• [Working data]
##############################

Definition encode_snapshot (generation : Z) (payload : bytes) : bytes :=
  let out := SNAPSHOT_MAGIC in
  let out := out ++ be_bytes 2 STORAGE_FORMAT_VERSION in
  let out := out ++ be_bytes 8 generation in
  let out := out ++ be_bytes 8 (Z.of_nat (length payload)) in
  let out := out ++ payload in
  out ++ sha256 out.

(** [usize] is 64 bits wide: [usize::try_from] of a [u64] succeeds. *)
Definition decode_snapshot (bs : bytes) (expected_generation : Z) : result string bytes :=
  if (length bs <? SNAPSHOT_HEADER_LEN + HASH_LEN)%nat then Err "storage snapshot truncated"%string else
  if negb (bytes_eqb (slice 0 8 bs) SNAPSHOT_MAGIC) then Err "storage snapshot magic mismatch"%string else
  let version := be_val (slice 8 10 bs) in
  if negb (version =? STORAGE_FORMAT_VERSION) then Err "unsupported storage snapshot version"%string else
  let generation := be_val (slice 10 18 bs) in
  if negb (generation =? expected_generation)
  then Err "storage snapshot generation mismatch"%string else
  let payload_len := be_val (slice 18 26 bs) in
  let? with_header := ok_or "storage snapshot length overflow"%string
                        (checked_add 64 (Z.of_nat SNAPSHOT_HEADER_LEN) payload_len) in
  let? expected_len := ok_or "storage snapshot length overflow"%string
                         (checked_add 64 with_header (Z.of_nat HASH_LEN)) in
  if negb (Z.of_nat (length bs) =? expected_len) then Err "storage snapshot length"%string else
  let checksum_offset := (Z.to_nat expected_len - HASH_LEN)%nat in
  let digest := sha256 (take checksum_offset bs) in
  if negb (bytes_eqb digest (drop checksum_offset bs))
  then Err "storage snapshot checksum mismatch"%string else
  Ok (slice SNAPSHOT_HEADER_LEN checksum_offset bs).

(** ** Reading *)

Definition read_meta_if_present : sio (option StorageMetaV1) :=
  io_look (fun d =>
    if negb (exists_file d MetaPath) then io_ret None else
    let! raw := read_file MetaPath in
    let! meta := io_of (decode_meta raw) in
    io_ret (Some meta)).

Definition verify_snapshot_for_meta (meta : StorageMetaV1) : sio bytes :=
  let! framed := read_file (SnapshotPath (sm_generation meta)) in
  if negb (bytes_eqb (sha256 framed) (sm_snapshot_sha256 meta))
  then io_fail "storage snapshot file hash does not match meta" else
  io_of (decode_snapshot framed (sm_generation meta)).

(** ** Recovery *)

(** The two arms of [recover] that roll back differ in the message only. *)
Definition roll_back (journal : JournalV1) (mismatch : string) : sio RecoveryAction :=
  let staged := SnapshotPath (jr_generation journal) in
  let! _ := io_look (fun d =>
    if exists_file d staged then
      let! framed := read_file staged in
      if negb (bytes_eqb (sha256 framed) (jr_snapshot_sha256 journal)) then io_fail mismatch
      else remove_synced staged
    else io_ret tt) in
  let! _ := remove_synced JournalPath in
  io_ret RolledBackPrepared.

Definition finalize (journal : JournalV1) (m : StorageMetaV1) : sio RecoveryAction :=
  if negb (bytes_eqb (sm_snapshot_sha256 m) (jr_snapshot_sha256 journal))
  then io_fail "committed storage meta and journal snapshot hashes disagree" else
  let! _ := verify_snapshot_for_meta m in
  let! _ := remove_synced JournalPath in
  io_ret FinalizedCommitted.

Definition recover : sio RecoveryAction :=
  let! _ := touch in
  let! _ := touch in
  io_look (fun d =>
    if negb (exists_file d JournalPath) then io_ret RecoveryNone else
    let! raw := read_file JournalPath in
    let! journal := io_of (decode_journal raw) in
    let! meta := read_meta_if_present in
    match meta with
    | Some m =>
        if sm_generation m =? jr_generation journal then finalize journal m
        else if sm_generation m =? jr_previous_generation journal
        then roll_back journal "prepared snapshot hash mismatch during rollback"
        else io_fail "storage journal/meta generation conflict"
    | None =>
        if jr_previous_generation journal =? 0
        then roll_back journal "initial prepared snapshot hash mismatch during rollback"
        else io_fail "storage journal references a previous generation but meta is missing"
    end).

(** ** Loading *)

Definition load_snapshot : sio (option LoadedSnapshot) :=
  let! recovery := recover in
  let! meta := read_meta_if_present in
  match meta with
  | None => io_ret None
  | Some meta =>
      let! bs := verify_snapshot_for_meta meta in
      io_ret (Some {| ls_bytes := bs; ls_meta := meta; ls_recovery := recovery |})
  end.

Definition load_snapshot_for_network (network_id : Z) (genesis_id : option bytes32)
    (validate_recovery : bytes -> StorageMetaV1 -> result string unit) : sio (option LoadedSnapshot) :=
  let! meta := read_meta_if_present in
  let! _ := match meta with
    | Some meta =>
        if negb (sm_network_id meta =? network_id)
           || match genesis_id with Some id => negb (bytes_eqb id (sm_genesis_id meta)) | None => false end
        then io_fail "selected runtime does not match storage identity before recovery" else
        io_look (fun d =>
          if exists_file d JournalPath then
            let! bs := verify_snapshot_for_meta meta in
            io_of (validate_recovery bs meta)
          else io_ret tt)
    | None =>
        io_look (fun d =>
          if match genesis_id with Some _ => true | None => false end
             && (exists_file d JournalPath || exists_file d ArchivedLegacy || exists_file d LegacyRoot)
          then io_fail "cannot authenticate selected storage network before recovery or migration"
          else io_ret tt)
    end in
  load_snapshot.

Definition load_snapshot_read_only : sio (option LoadedSnapshot) :=
  io_look (fun d =>
    if exists_file d JournalPath
    then io_fail "bootstrap-mainnet requires clean storage without a pending journal" else
    let! meta := read_meta_if_present in
    match meta with
    | None => io_ret None
    | Some meta =>
        let! bs := verify_snapshot_for_meta meta in
        io_ret (Some {| ls_bytes := bs; ls_meta := meta; ls_recovery := RecoveryNone |})
    end).

Definition inspect_meta : sio (option StorageMetaV1) :=
  io_look (fun d =>
    if exists_file d JournalPath then io_fail "storage recovery is pending"
    else read_meta_if_present).

(** ** Committing *)

(** The generations that the directory listing finds. *)
Definition listed_generation (p : path) : option Z :=
  match p with SnapshotPath g => Some g | _ => None end.
Definition snapshot_generations (d : files) : list Z :=
  omap listed_generation (map fst (map_to_list d)).

(** The [for] loop of [prune_old_snapshots]. *)
Fixpoint remove_old (generations : list Z) (current_generation : Z) : sio unit :=
  match generations with
  | [] => io_ret tt
  | generation :: generations =>
      let! _ := if negb (generation =? current_generation)
                then remove_synced (SnapshotPath generation) else io_ret tt in
      remove_old generations current_generation
  end.

Definition prune_old_snapshots (current_generation : Z) : sio unit :=
  let! _ := touch in
  io_look (fun d =>
    let generations := merge_sort Z.le (snapshot_generations d) in
    let keep_from := (length generations - RETAIN_GENERATIONS)%nat in
    remove_old (take keep_from generations) current_generation).

Definition commit_snapshot (payload : bytes) (identity : SnapshotIdentity) : sio StorageMetaV1 :=
  let! _ := recover in
  let! _ := touch in
  let! previous := read_meta_if_present in
  let previous_generation := match previous with Some m => sm_generation m | None => 0 end in
  let! generation := io_of (ok_or "storage generation overflow"%string
                              (checked_add 64 previous_generation 1)) in
  let framed := encode_snapshot generation payload in
  let snapshot_sha256 := sha256 framed in
  let journal := {| jr_generation := generation; jr_previous_generation := previous_generation;
                    jr_snapshot_sha256 := snapshot_sha256 |} in
  let! _ := maybe_crash "before-journal" in
  let! _ := write_synced JournalTmp (encode_journal journal) in
  let! _ := replace_synced JournalTmp JournalPath in
  let! _ := maybe_crash "journal" in
  let snapshot := SnapshotPath generation in
  let snapshot_tmp := SnapshotTmp generation in
  let! _ := write_synced snapshot_tmp framed in
  let! _ := maybe_crash "snapshot-tmp" in
  let! _ := replace_synced snapshot_tmp snapshot in
  let! _ := maybe_crash "snapshot" in
  let meta := {| sm_network_id := si_network_id identity; sm_genesis_id := si_genesis_id identity;
                 sm_generation := generation; sm_height := si_height identity;
                 sm_tip_hash := si_tip_hash identity; sm_state_root := si_state_root identity;
                 sm_chainwork := si_chainwork identity; sm_snapshot_sha256 := snapshot_sha256 |} in
  let! _ := write_synced MetaTmp (encode_meta meta) in
  let! _ := maybe_crash "meta-tmp" in
  let! _ := replace_synced MetaTmp MetaPath in
  let! _ := maybe_crash "meta" in
  let! _ := maybe_crash "before-finalize" in
  let! _ := remove_synced JournalPath in
  let! _ := maybe_crash "finalize" in
  let! _ := prune_old_snapshots generation in
  let! _ := maybe_crash "prune" in
  io_ret meta.

Definition prepare_legacy_migration : sio (option path) :=
  let! _ := touch in
  io_look (fun d =>
    match exists_file d LegacyRoot, exists_file d ArchivedLegacy with
    | false, false => io_ret None
    | false, true => io_ret (Some ArchivedLegacy)
    | true, false =>
        let! _ := rename_file LegacyRoot ArchivedLegacy in
        let! _ := touch in
        let! _ := touch in
        io_ret (Some ArchivedLegacy)
    | true, true =>
        io_fail "both root legacy state.json and staged Build 5.9 migration source exist; refusing ambiguous migration"
    end).
End storage.

(** ** The formats are canonical *)

Lemma slice_app_left {A} i j (a b : list A) :
  (j <= length a)%nat -> slice i j (a ++ b) = slice i j a.
Proof.
  intros. unfold slice. destruct (decide (i <= length a)%nat).
  - rewrite drop_app_le by lia. apply take_app_le. rewrite length_drop. lia.
  - replace (j - i)%nat with 0%nat by lia. by rewrite !take_0.
Qed.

##############################

Among the records above, extract exactly the lines from the line with "let keep_from := (length" to the line with "let! generation := io_of", both lines included, and leave out the rest.

    let keep_from := (length generations - RETAIN_GENERATIONS)%nat in
    remove_old (take keep_from generations) current_generation).

Definition commit_snapshot (payload : bytes) (identity : SnapshotIdentity) : sio StorageMetaV1 :=
  let! _ := recover in
  let! _ := touch in
  let! previous := read_meta_if_present in
  let previous_generation := match previous with Some m => sm_generation m | None => 0 end in
  let! generation := io_of (ok_or "storage generation overflow"%string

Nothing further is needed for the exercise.